2014W杯ゆるふわプレビュー 「俺よりでかそうな奴に会いに行く」 part2

テーマ:フットボール
CL決勝は熱い試合だった!!
シメオネは残念だったなー。アトレティコ惜しかった。いいチームだった。

part1 から続いてpart2!
一個目にpart1ってつけるの忘れたけど、気にしない!





グループC



■コロンビア

出れるかな?出れないかな?ファルカオ占い、どっちかなー?ものすごく高度なレベルでアジジってるファルカオだが、実際問題出れるかどうかは不明。車椅子から乗ったり降りたり、松葉杖をついたりへし折ったりしてるという未確認情報も。ただ、彼が出れなくてもバッカだのグティエレスだのラモスだのジャクソン・マルティネスだのの一線級FWがずらり。ファルカオ確かにすごい選手だけど、あんまり影響ないっちゃないんじゃないのか。またその攻撃陣を操るのはモナコのハメス・ロドリゲスという卑猥ネームの持ち主。「バルデラマの後継者」というコロンビアにおいては「ネクスト・ジョーダン」並の不吉称号で呼ばれてるのは気になる限りだが、それでも若き司令塔が攻撃の肝であり、日本としてはこの男をどうにかしないときついだろう。逆サイドのクアドラードも沙悟浄みたいな髪型をしているが、セリエで活躍するウイング。

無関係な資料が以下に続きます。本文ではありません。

(* ===== verification/Guard.v ===== *)
(** The policy-integrity guard: [crates/gateway-core/src/policy_guard.rs].

    The permission gate at load time, the observation of the policy file at
    each tick of the watch, and what a confirmed drift does: halt, one signed
    record, one broadcast.  The file at each tick is given by what reading it
    returns. *)

From S2P Require Import Prelude Strs Json Extern Toy Protocol Matcher Policy Enrollment Replay Identity.
From S2P Require Import AuditChain Session SshCa Gateway Scenarios.
#[local] Open Scope Z_scope.

(** [default_watch_interval], in seconds. *)
Definition default_watch_interval : Z := 5.

(** [{:04o}] of a number below [0o10000]: its four octal digits. *)
Definition octal4 (m : Z) : str :=
  [zb (48 + m / 512 mod 8); zb (48 + m / 64 mod 8); zb (48 + m / 8 mod 8); zb (48 + m mod 8)].

(** [verify_permissions] on unix, from the file's mode and owner; [path] is the
    displayed path. *)
Definition verify_permissions (path : str) (stat : result str (Z * Z)) (euid : Z) : result str unit :=
  match stat with
  | Err e => Err ("cannot stat " ++ path ++ ": " ++ e)
  | Ok (mode, uid) =>
      if negb (Z.land mode 18 =? 0) then
        Err (path ++ " is group/other-writable (mode " ++ octal4 (Z.land mode 4095) ++
             "); a policy file must be writable only by its owner. fix: chmod go-w " ++ path)
      else if negb (uid =? euid) then
        Err (path ++ " is owned by uid " ++ show uid ++ " but the gateway runs as uid " ++ show euid ++
             "; refusing a policy someone else controls")
      else Ok tt
  end.

Lemma land_18_zero m : Z.land m 18 = 0 ↔ Z.testbit m 1 = false ∧ Z.testbit m 4 = false.
Proof.
  split.
  - intros H. assert (Hb : ∀ n, Z.testbit m n && Z.testbit 18 n = false).
    { intros n. by rewrite <- Z.land_spec, H, Z.bits_0. }
    pose proof (Hb 1) as H1. pose proof (Hb 4) as H4. cbn in H1, H4. by rewrite !andb_true_r in *.
  - intros [H1 H4]. apply Z.bits_inj'. intros n Hn. rewrite Z.land_spec, Z.bits_0.
    destruct (decide (n = 1)) as [-> |]; [by rewrite H1|].
    destruct (decide (n = 4)) as [-> |]; [by rewrite H4|].
    apply andb_false_intro2. destruct (decide (4 < n)).
    + apply Z.bits_above_log2; [lia|]. by change (Z.log2 18) with 4.
    + assert (n = 0 ∨ n = 2 ∨ n = 3) as [-> | [-> | ->]] by lia; done.
Qed.

(** A policy file passes exactly when its owner is the gateway's user and
    neither the group (bit 4) nor others (bit 1) may write it. *)
Lemma verify_permissions_ok path mode uid euid :
  verify_permissions path (Ok (mode, uid)) euid = Ok tt ↔
  uid = euid ∧ Z.testbit mode 1 = false ∧ Z.testbit mode 4 = false.
Proof.
  unfold verify_permissions. rewrite <- land_18_zero.
  destruct (Z.eqb_spec (Z.land mode 18) 0), (Z.eqb_spec uid euid); simpl; naive_solver.
Qed.

Record Drift : Type := { observed_hash : str; detail : str }.

Inductive Observation : Type :=
| Consistent
| Unconfirmed
| DriftSeen (d : Drift).

(** What reading the policy file returned. *)
Inductive file_seen : Type :=
| SeenBytes (b : str)
| SeenMissing
| SeenUnreadable.

Section Guard.
Context `{Base64, Ed25519, SerdeText StoreFile, SerdeLine JournalLine, JsonText, Sha256, TimeApi,
          DebugFmt, SshKeys}.

(** [hash_doc_bytes]. *)
Definition hash_doc_bytes (bytes : str) : str := hex_bytes (sha256 bytes).

(** [PolicyWatch::check_once]. *)
Definition check_once (baseline : str) (f : file_seen) (prior_failures : Z) : Observation :=
  match f with
  | SeenBytes b =>
      let observed := hash_doc_bytes b in
      if decide (observed = baseline) then Consistent
      else DriftSeen {| observed_hash := observed; detail := "content changed" |}
  | SeenMissing => DriftSeen {| observed_hash := []; detail := "file missing" |}
  | SeenUnreadable =>
      if 1 <=? prior_failures then DriftSeen {| observed_hash := []; detail := "file unreadable" |}
      else Unconfirmed
  end.

(** [short]: the first sixteen characters. *)
Definition short (hex : str) : str := take_chars 16 hex.

Definition drift_reason (baseline : str) (d : Drift) : str :=
  "policy integrity guard: " ++ detail d ++ " (loaded " ++ short baseline ++ ", observed " ++
  short (observed_hash d) ++ ")".

Definition drift_event (baseline : str) (d : Drift) : AuditEvent :=
  {| record_kind := PolicyDrift; AuditChain.ruleset_hash := baseline; ev_agent_id := []; ev_sponsor_id := [];
     ev_msg_id := []; ev_mechanism := "policy"; ev_target_uri := []; ev_target_label := [];
     ev_cred_ref := []; ev_effect := []; ev_outcome := OutcomePolicyDrift (observed_hash d) (detail d);
     intent_envelope := Null |}.

(** [fire_drift]; [hub] says whether the watch has the event hub. *)
Definition fire_drift (w : World) (hub : bool) (baseline : str) (d : Drift) : M unit :=
  g ← get_gw;
  _ ← put_gw (halt g (drift_reason baseline d));
  seq ← append_event w (drift_event baseline d);
  if hub then
    act (ABroadcast (object [("type", jstr "policy_drift"); ("audit_id", jstr ("aud_" ++ show (default 0 seq)));
                             ("ruleset_hash", jstr baseline); ("observed_hash", jstr (observed_hash d));
                             ("detail", jstr (detail d)); ("halted", Bool true)]))
  else mret tt.

(** One tick of [PolicyWatch::run]; the count of failures so far is passed on. *)
Definition watch_tick (w : World) (hub : bool) (baseline : str) (f : file_seen) (failures : Z) : M Z :=
  g ← get_gw;
  if halted g then mret failures
  else match check_once baseline f failures with
       | Consistent => mret 0
       | Unconfirmed => mret (failures + 1)
       | DriftSeen d => _ ← fire_drift w hub baseline d; mret failures
       end.

Fixpoint watch_run (hub : bool) (baseline : str) (ticks : list (World * file_seen)) (failures : Z) : M Z :=
  match ticks with
  | [] => mret failures
  | (w, f) :: rest => n ← watch_tick w hub baseline f failures; watch_run hub baseline rest n
  end.

(** ** Properties *)

(** The observations that must stop the gateway: changed content, a missing
    file, or two unreadable ticks in a row ([streak] unreadable already). *)
Fixpoint tampered (baseline : str) (fs : list file_seen) (streak : bool) : bool :=
  match fs with
  | [] => false
  | SeenBytes b :: rest => bool_decide (hash_doc_bytes b ≠ baseline) || tampered baseline rest false
  | SeenMissing :: _ => true
  | SeenUnreadable :: rest => streak || tampered baseline rest true
  end.

Lemma watch_halted hub baseline ticks n g :
  halted g = true → watch_run hub baseline ticks n g = (Some n, g, []).
Proof.
  intros Hh. induction ticks as [|[w f] ticks IH]; [done|]. cbn [watch_run].
  unfold watch_tick, get_gw, mbind, M_bind. rewrite Hh. cbv beta iota. simpl. by rewrite IH.
Qed.

Lemma fire_drift_run w hub baseline d g : halt_reason g = None →
  ∃ g' t, fire_drift w hub baseline d g = (Some tt, g', t) ∧ recorded w g (drift_event baseline d) g' t ∧
    halted g' = true ∧ halt_reason g' = Some (drift_reason baseline d).
Proof.
  intros Hn. unfold fire_drift, get_gw, put_gw, act, mbind, M_bind, mret, M_ret.
  unfold halt. rewrite Hn. cbv beta iota.
  match goal with |- context [append_event w ?ev ?g0] =>
    destruct (append_event_run w ev g0) as (seq & r & a & Ha & ->);
    pose proof (append_recorded w ev g0 r a) as Hrec end.
  destruct hub; eexists _, _; (split; [reflexivity|]); (split; [by apply Hrec|done]).
Qed.

(** What a run of the watch leaves behind. *)
Definition watch_post (baseline : str) (ws : list World) (bad : bool) (g g' : Gateway) (t : list action) : Prop :=
  halted g' = bad ∧
  (if bad then ∃ w ev, w ∈ ws ∧ record_kind ev = PolicyDrift ∧ AuditChain.ruleset_hash ev = baseline ∧
                       recorded w g ev g' t
   else unrecorded g g' t) ∧
  (bad = true → ∃ reason, halt_reason g' = Some reason).

Lemma watch_run_post hub baseline ticks : ∀ n g,
  0 ≤ n → halted g = false → halt_reason g = None →
  ∃ n' g' t, watch_run hub baseline ticks n g = (Some n', g', t) ∧
    watch_post baseline ticks.*1 (tampered baseline ticks.*2 (1 <=? n)) g g' t.
Proof.
  induction ticks as [|[w f] ticks IH]; intros n g Hn Hh Hr.
  { exists n, g, []. split; [done|]. by split_and!. }
  assert (∀ d, check_once baseline f n = DriftSeen d →
    ∃ n' g' t, watch_run hub baseline ((w, f) :: ticks) n g = (Some n', g', t) ∧
      watch_post baseline (w :: ticks.*1) true g g' t) as Hbad.
  { intros d Hd. destruct (fire_drift_run w hub baseline d g Hr) as (g1 & t1 & Hf & Hrec & Hh1 & Hr1).
    cbn [watch_run]. unfold watch_tick, get_gw. unfold mbind, M_bind, mret, M_ret. rewrite Hh, Hd, Hf.
    rewrite (watch_halted hub baseline ticks n g1 Hh1). eexists _, _, _. split; [reflexivity|].
    rewrite !app_nil_r. split_and!; [done| |eauto]. exists w, (drift_event baseline d).
    split_and!; [by left|done|done|exact Hrec]. }
  assert (∀ bad g' t, watch_post baseline ticks.*1 bad g g' t → watch_post baseline (w :: ticks.*1) bad g g' t)
    as Hmore.
  { intros bad g' t (Hp1 & Hp2 & Hp3). split_and!; [done| |done]. destruct bad; [|done].
    destruct Hp2 as (w' & ev & Hin & Hev). exists w', ev. split; [by right|done]. }
  assert (∀ m, check_once baseline f n ≠ Unconfirmed → check_once baseline f n = Consistent → m = 0 →
    watch_run hub baseline ((w, f) :: ticks) n g = watch_run hub baseline ticks m g) as Hgood.
  { intros m _ Hc ->. cbn [watch_run]. unfold watch_tick, get_gw. unfold mbind, M_bind, mret, M_ret.
    rewrite Hh, Hc. simpl. by destruct (watch_run hub baseline ticks 0 g) as [[]]. }
  cbn [fmap list_fmap tampered]. destruct f as [b| |]; cbn [snd check_once] in *.
  - case_decide as Hb.
    + rewrite (Hgood 0) by done. rewrite bool_decide_eq_false_2 by (intros Hx; by apply Hx).
      destruct (IH 0 g) as (n' & g' & t & Hw & Hp); [lia|done|done|]. exists n', g', t. auto.
    + rewrite bool_decide_eq_true_2 by done. by eapply Hbad.
  - by eapply Hbad.
  - destruct (Z.leb_spec 1 n); [by eapply Hbad|]. clear Hbad Hgood. cbn [orb].
    destruct (IH (n + 1) g) as (n' & g' & t & Hw & Hp); [lia|done|done|].
    replace (1 <=? n + 1) with true in Hp by (symmetry; apply Z.leb_le; lia).
    exists n', g', t. split; [|by apply Hmore]. cbn [watch_run]. unfold watch_tick, get_gw. unfold mbind, M_bind, mret, M_ret.
    rewrite Hh. cbn [check_once]. destruct (Z.leb_spec 1 n); [lia|]. by rewrite Hw.
Qed.

(** C20: Drift always stops brokering, and only drift does.  From a running
    gateway, after any number of ticks, the gateway is halted exactly if some
    tick saw content with another hash, or no file, or an unreadable file
    twice in a row; then exactly one append was made, at one of those ticks,
    of a [policy_drift] event with the loaded hash (a record in the journal
    when that append succeeded; its failure is dropped and does not stop the
    halt), and from then on every message is refused without any action.
    Otherwise nothing was appended. *)
Theorem drift_stops_brokering hub baseline ticks g :
  halted g = false → halt_reason g = None →
  ∃ n g' t, watch_run hub baseline ticks 0 g = (Some n, g', t) ∧
    halted g' = tampered baseline ticks.*2 false ∧
    (if tampered baseline ticks.*2 false
     then ∃ w ev, w ∈ ticks.*1 ∧ record_kind ev = PolicyDrift ∧ AuditChain.ruleset_hash ev = baseline ∧
                  recorded w g ev g' t
     else unrecorded g g' t) ∧
    (tampered baseline ticks.*2 false = true → ∃ reason, ∀ w message,
       handle_message w message g' = (Some (error_response message "E_GATEWAY_HALTED" reason), g', [])).
Proof.
  intros Hh Hr. destruct (watch_run_post hub baseline ticks 0 g) as (n & g' & t & Hw & H1' & H2' & H4');
    [lia|done|done|]. simpl in *. exists n, g', t. split_and!; try done.
  intros Ht. destruct (H4' Ht) as [reason Hrr]. exists reason. intros w message.
  assert (halted g' = true) as Hx by (rewrite H1'; exact Ht).
  unfold handle_message, get_gw, mbind, M_bind. by rewrite Hx, Hrr.
Qed.

(** The loaded policy is consistent with its own file.  For a document
    that loads, the baseline the watch compares with is the hash of exactly
    that document, so an untouched file never counts as drift. *)
Theorem loaded_policy_is_consistent `{Toml} doc p n :
  from_toml doc = Ok p → check_once (source_hash_hex p) (SeenBytes doc) n = Consistent.
Proof.
  unfold from_toml. intros (file & _ & Hl)%result_bind_ok. apply result_bind_ok in Hl as (rs & _ & [= <-]).
  simpl. by rewrite decide_True.
Qed.
End Guard.

Section Witnesses.
#[local] Existing Instance toy_base64.
#[local] Existing Instance toy_ed25519.
#[local] Existing Instance toy_serde.
#[local] Existing Instance toy_serde_line.
#[local] Existing Instance toy_json.
#[local] Existing Instance toy_sha256.
#[local] Existing Instance toy_time.
#[local] Existing Instance toy_debug.
#[local] Existing Instance toy_ssh.

Definition toy_ticks : list (World * file_seen) :=
  let w := toy_world "s" Refused in
  [(w, SeenBytes "rules"); (w, SeenUnreadable); (w, SeenBytes "rules"); (w, SeenBytes "other"); (w, SeenMissing)].

Lemma drift_stops_brokering_witness :
  ∃ n g' t, watch_run true (hash_doc_bytes "rules") toy_ticks 0 (toy_gateway []) = (Some n, g', t) ∧
    halted g' = true ∧ length (attempts t) = 1%nat.
Proof.
  destruct (drift_stops_brokering true (hash_doc_bytes "rules") toy_ticks (toy_gateway []))
    as (n & g' & t & Hw & Hh & Ha & _); [reflexivity|reflexivity|].
  assert (tampered (hash_doc_bytes "rules") toy_ticks.*2 false = true) as Hbad by (vm_compute; reflexivity).
  rewrite Hbad in Hh, Ha. destruct Ha as (w & ev & _ & _ & _ & Hrec & _).
  exists n, g', t. split; [exact Hw|]. split; [exact Hh|]. rewrite Hrec. reflexivity.
Defined.

Definition toy_toml : Toml := {| toml_from_str _ := Ok {| file_rule := [] |}; toml_quote s := s |}.
#[local] Existing Instance toy_toml.

Lemma loaded_policy_is_consistent_witness :
  check_once (hash_doc_bytes "rules") (SeenBytes "rules") 0 = Consistent.
Proof.
  apply (loaded_policy_is_consistent "rules"
    {| rules := []; source_hash_hex := hash_doc_bytes "rules" |} 0). reflexivity.
Defined.
End Witnesses.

対面の長友と何度目かの対決。攻撃陣は絢爛豪華だが、守備陣はちょっと不安あり。レギュラーCBのジェペスとペレアのおっさん二人は38歳と35歳でかなりお年を召しており、もう一人のミランでいろんな意味で活躍するサパタくんは「ミスターうっかり」というあだ名がぴったりのドジっ娘DFでサン・シーロのピッチに君臨。左サイドのアルメロは出場機会に恵まれず、右サイドのスニガはいい選手だが怪我上がり。ここは日本も攻めどころだろう。つまりもう殴り合うしかない。コロンビアと当たる3戦目までに突破を決めておけば、適当に伊野波あたりを出してお茶を濁せるが、そううまく話が進むとも思えない。おそらくグループ最強の敵と突破をかけて戦う第三戦目は最高に痺れる試合になるだろう。


・注目選手 ラダメル・ファルカオ
その靭帯に4カ国の視線が釘付け。プレースタイルはエネルギッシュそのもの。前線を幅広く動き周りながら、フィニッシュに絡むそのプレーは捕まえにくいことこの上ない。ただ、仮に治ったとしても、100%の状態で出場はかなり厳しいっぽいのは対戦国には朗報。上で書いたように実力的にはそんなに下がるわけでもないけど、やっぱりエースを欠くってのは象徴を欠くということで、地味にチームにダメージありそうなのよね。久々の出場でエースを欠く不運だけは避けたいのだが、なんつうか、この国ってエスコバル事件もあったし、ほんとW杯ではついてねえな、って感じもあるのよね。ダークホースに上げる人もいるけど、ちょっと守備が弱すぎる気が。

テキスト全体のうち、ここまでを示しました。